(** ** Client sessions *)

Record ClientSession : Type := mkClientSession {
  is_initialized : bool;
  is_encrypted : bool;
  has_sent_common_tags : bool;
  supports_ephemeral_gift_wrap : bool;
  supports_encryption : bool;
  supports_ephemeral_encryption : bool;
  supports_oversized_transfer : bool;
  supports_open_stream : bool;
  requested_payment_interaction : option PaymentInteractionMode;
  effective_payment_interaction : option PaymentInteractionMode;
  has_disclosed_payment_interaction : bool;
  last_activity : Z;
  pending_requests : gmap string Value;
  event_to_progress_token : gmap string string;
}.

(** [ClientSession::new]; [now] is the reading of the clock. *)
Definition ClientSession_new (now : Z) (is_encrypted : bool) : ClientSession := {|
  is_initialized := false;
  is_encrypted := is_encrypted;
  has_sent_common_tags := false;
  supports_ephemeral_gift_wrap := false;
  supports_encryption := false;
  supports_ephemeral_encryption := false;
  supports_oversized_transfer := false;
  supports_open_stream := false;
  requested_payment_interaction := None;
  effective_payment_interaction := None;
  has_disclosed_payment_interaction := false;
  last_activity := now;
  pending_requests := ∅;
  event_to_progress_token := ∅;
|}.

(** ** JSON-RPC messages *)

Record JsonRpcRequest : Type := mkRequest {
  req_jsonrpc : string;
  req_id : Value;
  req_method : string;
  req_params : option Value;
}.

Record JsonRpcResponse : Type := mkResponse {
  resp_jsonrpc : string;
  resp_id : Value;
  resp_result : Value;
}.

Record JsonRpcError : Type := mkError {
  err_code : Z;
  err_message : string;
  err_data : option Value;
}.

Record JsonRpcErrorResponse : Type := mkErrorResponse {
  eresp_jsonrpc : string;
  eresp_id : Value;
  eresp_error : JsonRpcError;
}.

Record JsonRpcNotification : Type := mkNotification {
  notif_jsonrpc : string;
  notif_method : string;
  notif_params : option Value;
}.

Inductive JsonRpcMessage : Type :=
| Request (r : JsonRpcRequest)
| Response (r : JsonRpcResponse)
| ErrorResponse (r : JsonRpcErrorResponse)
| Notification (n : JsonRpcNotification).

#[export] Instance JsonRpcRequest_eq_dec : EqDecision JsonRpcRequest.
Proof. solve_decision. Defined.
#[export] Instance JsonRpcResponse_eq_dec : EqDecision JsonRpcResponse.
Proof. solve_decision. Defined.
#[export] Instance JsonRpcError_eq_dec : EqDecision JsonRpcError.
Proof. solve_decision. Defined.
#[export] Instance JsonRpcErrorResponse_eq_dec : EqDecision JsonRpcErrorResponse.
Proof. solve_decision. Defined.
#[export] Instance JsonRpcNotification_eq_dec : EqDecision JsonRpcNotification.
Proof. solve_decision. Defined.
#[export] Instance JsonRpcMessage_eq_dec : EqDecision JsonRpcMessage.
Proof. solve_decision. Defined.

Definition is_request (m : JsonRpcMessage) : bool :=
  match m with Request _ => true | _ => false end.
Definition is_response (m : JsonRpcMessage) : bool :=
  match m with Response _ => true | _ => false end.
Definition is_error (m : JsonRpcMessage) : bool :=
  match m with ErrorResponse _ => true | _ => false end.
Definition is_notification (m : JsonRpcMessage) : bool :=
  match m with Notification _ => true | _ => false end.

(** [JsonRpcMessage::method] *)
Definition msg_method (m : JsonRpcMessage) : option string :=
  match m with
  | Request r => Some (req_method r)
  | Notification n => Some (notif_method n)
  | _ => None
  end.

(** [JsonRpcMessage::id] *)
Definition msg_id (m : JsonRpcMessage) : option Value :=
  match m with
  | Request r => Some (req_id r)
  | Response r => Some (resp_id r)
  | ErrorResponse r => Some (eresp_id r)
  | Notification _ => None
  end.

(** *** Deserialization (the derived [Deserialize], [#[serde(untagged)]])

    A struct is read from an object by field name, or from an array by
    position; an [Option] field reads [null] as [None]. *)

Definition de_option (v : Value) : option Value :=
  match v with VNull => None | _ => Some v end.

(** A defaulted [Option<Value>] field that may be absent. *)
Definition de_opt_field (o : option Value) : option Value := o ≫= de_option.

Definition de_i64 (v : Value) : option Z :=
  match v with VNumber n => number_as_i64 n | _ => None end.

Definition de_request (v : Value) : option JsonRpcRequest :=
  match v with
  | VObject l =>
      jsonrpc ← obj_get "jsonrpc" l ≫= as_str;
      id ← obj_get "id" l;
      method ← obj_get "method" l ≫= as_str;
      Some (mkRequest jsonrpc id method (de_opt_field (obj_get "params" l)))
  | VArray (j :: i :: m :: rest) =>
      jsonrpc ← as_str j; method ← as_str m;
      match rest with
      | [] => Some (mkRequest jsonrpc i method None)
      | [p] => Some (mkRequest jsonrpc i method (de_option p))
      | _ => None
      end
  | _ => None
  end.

= = =

Work task:
The entries above, copied exactly, form the whole answer.

Response:
(** ** Client sessions *)

Record ClientSession : Type := mkClientSession {
  is_initialized : bool;
  is_encrypted : bool;
  has_sent_common_tags : bool;
  supports_ephemeral_gift_wrap : bool;
  supports_encryption : bool;
  supports_ephemeral_encryption : bool;
  supports_oversized_transfer : bool;
  supports_open_stream : bool;
  requested_payment_interaction : option PaymentInteractionMode;
  effective_payment_interaction : option PaymentInteractionMode;
  has_disclosed_payment_interaction : bool;
  last_activity : Z;
  pending_requests : gmap string Value;
  event_to_progress_token : gmap string string;
}.

(** [ClientSession::new]; [now] is the reading of the clock. *)
Definition ClientSession_new (now : Z) (is_encrypted : bool) : ClientSession := {|
  is_initialized := false;
  is_encrypted := is_encrypted;
  has_sent_common_tags := false;
  supports_ephemeral_gift_wrap := false;
  supports_encryption := false;
  supports_ephemeral_encryption := false;
  supports_oversized_transfer := false;
  supports_open_stream := false;
  requested_payment_interaction := None;
  effective_payment_interaction := None;
  has_disclosed_payment_interaction := false;
  last_activity := now;
  pending_requests := ∅;
  event_to_progress_token := ∅;
|}.

(** ** JSON-RPC messages *)

Record JsonRpcRequest : Type := mkRequest {
  req_jsonrpc : string;
  req_id : Value;
  req_method : string;
  req_params : option Value;
}.

Record JsonRpcResponse : Type := mkResponse {
  resp_jsonrpc : string;
  resp_id : Value;
  resp_result : Value;
}.

Record JsonRpcError : Type := mkError {
  err_code : Z;
  err_message : string;
  err_data : option Value;
}.

Record JsonRpcErrorResponse : Type := mkErrorResponse {
  eresp_jsonrpc : string;
  eresp_id : Value;
  eresp_error : JsonRpcError;
}.

Record JsonRpcNotification : Type := mkNotification {
  notif_jsonrpc : string;
  notif_method : string;
  notif_params : option Value;
}.

Inductive JsonRpcMessage : Type :=
| Request (r : JsonRpcRequest)
| Response (r : JsonRpcResponse)
| ErrorResponse (r : JsonRpcErrorResponse)
| Notification (n : JsonRpcNotification).

#[export] Instance JsonRpcRequest_eq_dec : EqDecision JsonRpcRequest.
Proof. solve_decision. Defined.
#[export] Instance JsonRpcResponse_eq_dec : EqDecision JsonRpcResponse.
Proof. solve_decision. Defined.
#[export] Instance JsonRpcError_eq_dec : EqDecision JsonRpcError.
Proof. solve_decision. Defined.
#[export] Instance JsonRpcErrorResponse_eq_dec : EqDecision JsonRpcErrorResponse.
Proof. solve_decision. Defined.
#[export] Instance JsonRpcNotification_eq_dec : EqDecision JsonRpcNotification.
Proof. solve_decision. Defined.
#[export] Instance JsonRpcMessage_eq_dec : EqDecision JsonRpcMessage.
Proof. solve_decision. Defined.

Definition is_request (m : JsonRpcMessage) : bool :=
  match m with Request _ => true | _ => false end.
Definition is_response (m : JsonRpcMessage) : bool :=
  match m with Response _ => true | _ => false end.
Definition is_error (m : JsonRpcMessage) : bool :=
  match m with ErrorResponse _ => true | _ => false end.
Definition is_notification (m : JsonRpcMessage) : bool :=
  match m with Notification _ => true | _ => false end.

(** [JsonRpcMessage::method] *)
Definition msg_method (m : JsonRpcMessage) : option string :=
  match m with
  | Request r => Some (req_method r)
  | Notification n => Some (notif_method n)
  | _ => None
  end.

(** [JsonRpcMessage::id] *)
Definition msg_id (m : JsonRpcMessage) : option Value :=
  match m with
  | Request r => Some (req_id r)
  | Response r => Some (resp_id r)
  | ErrorResponse r => Some (eresp_id r)
  | Notification _ => None
  end.

(** *** Deserialization (the derived [Deserialize], [#[serde(untagged)]])

    A struct is read from an object by field name, or from an array by
    position; an [Option] field reads [null] as [None]. *)

Definition de_option (v : Value) : option Value :=
  match v with VNull => None | _ => Some v end.

(** A defaulted [Option<Value>] field that may be absent. *)
Definition de_opt_field (o : option Value) : option Value := o ≫= de_option.

Definition de_i64 (v : Value) : option Z :=
  match v with VNumber n => number_as_i64 n | _ => None end.

Definition de_request (v : Value) : option JsonRpcRequest :=
  match v with
  | VObject l =>
      jsonrpc ← obj_get "jsonrpc" l ≫= as_str;
      id ← obj_get "id" l;
      method ← obj_get "method" l ≫= as_str;
      Some (mkRequest jsonrpc id method (de_opt_field (obj_get "params" l)))
  | VArray (j :: i :: m :: rest) =>
      jsonrpc ← as_str j; method ← as_str m;
      match rest with
      | [] => Some (mkRequest jsonrpc i method None)
      | [p] => Some (mkRequest jsonrpc i method (de_option p))
      | _ => None
      end
  | _ => None
  end.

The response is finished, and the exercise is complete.